▸ **TASK TO COMPLETE**: Count every line in the data below where "list" occurs, then state that number and nothing more.

▸ **EXERCISE DATA**:
(** C8: the ranks the buffered communicator queries in [build], in the
    gatherer and in [sendRecv] do not influence the exchange: two runs that
    differ only in what the rank queries answer build the same plan, fill
    the same send buffer, and end alike with the same buffers, the same
    containers, the same flags and the same trace (so the same posted
    messages) up to the rank printed on [std::cerr]. *)
Theorem rank_queries_do_not_influence_exchange
    (FORWARD : bool) (gs : GatherScatter Data)
    (c0 c : BufferedCommunicator) (interface : Interface)
    (env1 env2 : mpi_env) (st : store Data) (from to : ref)
    (data : Data) (buffer : list IndexedType) (bufferSize : Z) :
  waitany env1 = waitany env2 →
  payload env1 = payload env2 →
  wait env1 = wait env2 →
  allreduce_min env1 = allreduce_min env2 →
  build_SizeOne indeterminate (comm_rank env1) c0 interface
  = build_SizeOne indeterminate (comm_rank env2) c0 interface
  ∧ MessageGatherer NDEBUG DUNE_ISTL_WITH_CHECKING FORWARD gs
                    (comm_rank env1) interface data buffer bufferSize
    = MessageGatherer NDEBUG DUNE_ISTL_WITH_CHECKING FORWARD gs
                      (comm_rank env2) interface data buffer bufferSize
  ∧ option_Forall2 same_but_rank
      (sendRecv NDEBUG DUNE_ISTL_WITH_CHECKING FORWARD gs c env1 st from to)
      (sendRecv NDEBUG DUNE_ISTL_WITH_CHECKING FORWARD gs c env2 st from to).
Proof.
  destruct env1 as [cr1 wa1 pl1 wt1 ar1], env2 as [cr2 wa2 pl2 wt2 ar2].
  simpl. intros <- <- <- <-.
  split; [done|]. split; [apply MessageGatherer_rank|].
  unfold sendRecv. simpl.
  assert (∀ (sendBuffer : list IndexedType) sendBufferSize recvBuffer
            recvBufferSize,
    option_Forall2 same_but_rank
      (interface_ c ≫= λ interface,
       MessageGatherer NDEBUG DUNE_ISTL_WITH_CHECKING FORWARD gs cr1
         interface (st from) sendBuffer sendBufferSize ≫= λ g,
       foldlM (post_receive NDEBUG FORWARD (communicator interface)
                 recvBufferSize) ([], []) (messageInformation_ c) ≫= λ r,
       foldlM (post_send NDEBUG FORWARD (communicator interface) g.1
                 sendBufferSize) (0%nat, []) (messageInformation_ c) ≫= λ p,
       foldlM (receive_one NDEBUG FORWARD gs (messageInformation_ c)
                 interface
                 {| comm_rank := cr1; waitany := wa1; payload := pl1;
                    wait := wt1; allreduce_min := ar1 |}
                 to r.1 recvBufferSize (cr1 MPI_COMM_WORLD))
              {| rs_store := st; rs_recvBuffer := recvBuffer;
                 rs_success := 1; rs_finished := None; rs_trace := [] |}
              (seq 0 (length (messageInformation_ c))) ≫= λ w,
       let '(success, tr_wait) :=
         fold_left (wait_one
                      {| comm_rank := cr1; waitany := wa1; payload := pl1;
                         wait := wt1; allreduce_min := ar1 |}
                      (cr1 MPI_COMM_WORLD) r.1 (rs_finished w))
                   (seq 0 (length (messageInformation_ c)))
                   (rs_success w, []) in
       Some {| res_comm :=
                 {| messageInformation_ := messageInformation_ c;
                    buffers_ := if FORWARD then (g.1, rs_recvBuffer w)
                                else (rs_recvBuffer w, g.1);
                    bufferSize_ := bufferSize_ c;
                    interface_ := interface_ c |};
               res_store := rs_store w;
               res_trace :=
                 g.2 ++ r.2 ++ p.2 ++ rs_trace w ++ tr_wait
                 ++ [EvAllreduce_MIN success (communicator interface)
                                     (ar1 success)]
                 ++ (if bool_decide (ar1 success = 0)
                     then [EvThrow_CommunicationError] else []);
               res_success := success;
               res_globalSuccess := ar1 success;
               res_thrown := bool_decide (ar1 success = 0) |})
      (interface_ c ≫= λ interface,
       MessageGatherer NDEBUG DUNE_ISTL_WITH_CHECKING FORWARD gs cr2
         interface (st from) sendBuffer sendBufferSize ≫= λ g,
       foldlM (post_receive NDEBUG FORWARD (communicator interface)
                 recvBufferSize) ([], []) (messageInformation_ c) ≫= λ r,
       foldlM (post_send NDEBUG FORWARD (communicator interface) g.1
                 sendBufferSize) (0%nat, []) (messageInformation_ c) ≫= λ p,
       foldlM (receive_one NDEBUG FORWARD gs (messageInformation_ c)
                 interface
                 {| comm_rank := cr2; waitany := wa1; payload := pl1;
                    wait := wt1; allreduce_min := ar1 |}
                 to r.1 recvBufferSize (cr2 MPI_COMM_WORLD))
              {| rs_store := st; rs_recvBuffer := recvBuffer;
                 rs_success := 1; rs_finished := None; rs_trace := [] |}
              (seq 0 (length (messageInformation_ c))) ≫= λ w,
       let '(success, tr_wait) :=
         fold_left (wait_one
                      {| comm_rank := cr2; waitany := wa1; payload := pl1;
                         wait := wt1; allreduce_min := ar1 |}
                      (cr2 MPI_COMM_WORLD) r.1 (rs_finished w))
                   (seq 0 (length (messageInformation_ c)))
                   (rs_success w, []) in
       Some {| res_comm :=
                 {| messageInformation_ := messageInformation_ c;
                    buffers_ := if FORWARD then (g.1, rs_recvBuffer w)
                                else (rs_recvBuffer w, g.1);
                    bufferSize_ := bufferSize_ c;
                    interface_ := interface_ c |};
               res_store := rs_store w;
               res_trace :=
                 g.2 ++ r.2 ++ p.2 ++ rs_trace w ++ tr_wait
                 ++ [EvAllreduce_MIN success (communicator interface)
                                     (ar1 success)]
                 ++ (if bool_decide (ar1 success = 0)
                     then [EvThrow_CommunicationError] else []);
               res_success := success;
               res_globalSuccess := ar1 success;
               res_thrown := bool_decide (ar1 success = 0) |})) as Hgen.
  { intros sendBuffer sendBufferSize recvBuffer recvBufferSize.
    destruct (interface_ c) as [interface'|]; simpl; [|constructor].
    rewrite (MessageGatherer_rank FORWARD gs cr1 cr2).
    destruct (MessageGatherer _ _ _ _ _ _ _ _ _) as [g|]; simpl;
      [|constructor].
    destruct (foldlM (post_receive _ _ _ _) _ _) as [r|]; simpl;
      [|constructor].
    destruct (foldlM (post_send _ _ _ _ _) _ _) as [p|]; simpl;
      [|constructor].
    match goal with
    | |- option_Forall2 _ (foldlM ?f ?s0 ?l ≫= _) (foldlM ?g ?s0 ?l ≫= _) =>
        assert (option_Forall2 rs_same (foldlM f s0 l) (foldlM g s0 l))
          as Hloop
    end.
    { apply foldlM_rel; [|by split_and!].
      intros a a' b Ha.
      apply (receive_one_rank FORWARD gs (messageInformation_ c) interface'
               {| comm_rank := cr1; waitany := wa1; payload := pl1;
                  wait := wt1; allreduce_min := ar1 |} to r.1
               recvBufferSize (cr1 MPI_COMM_WORLD) (cr2 MPI_COMM_WORLD)
               a a' b Ha). }
    destruct Hloop as [w1 w2 (Hst & Hb & Hsu & Hfi & Htr)|]; simpl.
    - rewrite !wait_loop. simpl. rewrite Hsu, Hfi, Hb, Hst.
      constructor. unfold same_but_rank. simpl. split_and!; try done.
      rewrite !fmap_app, Htr. do 5 f_equal.
      exact (wait_events_rank
               {| comm_rank := cr1; waitany := wa1; payload := pl1;
                  wait := wt1; allreduce_min := ar1 |}
               (cr1 MPI_COMM_WORLD) (cr2 MPI_COMM_WORLD)
               (rs_finished w2 ≫= (r.1 !!.))
               (length (messageInformation_ c))).
    - constructor. }
  destruct FORWARD; apply Hgen.
Qed.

▸ **ANSWER TO THIS TASK**: 2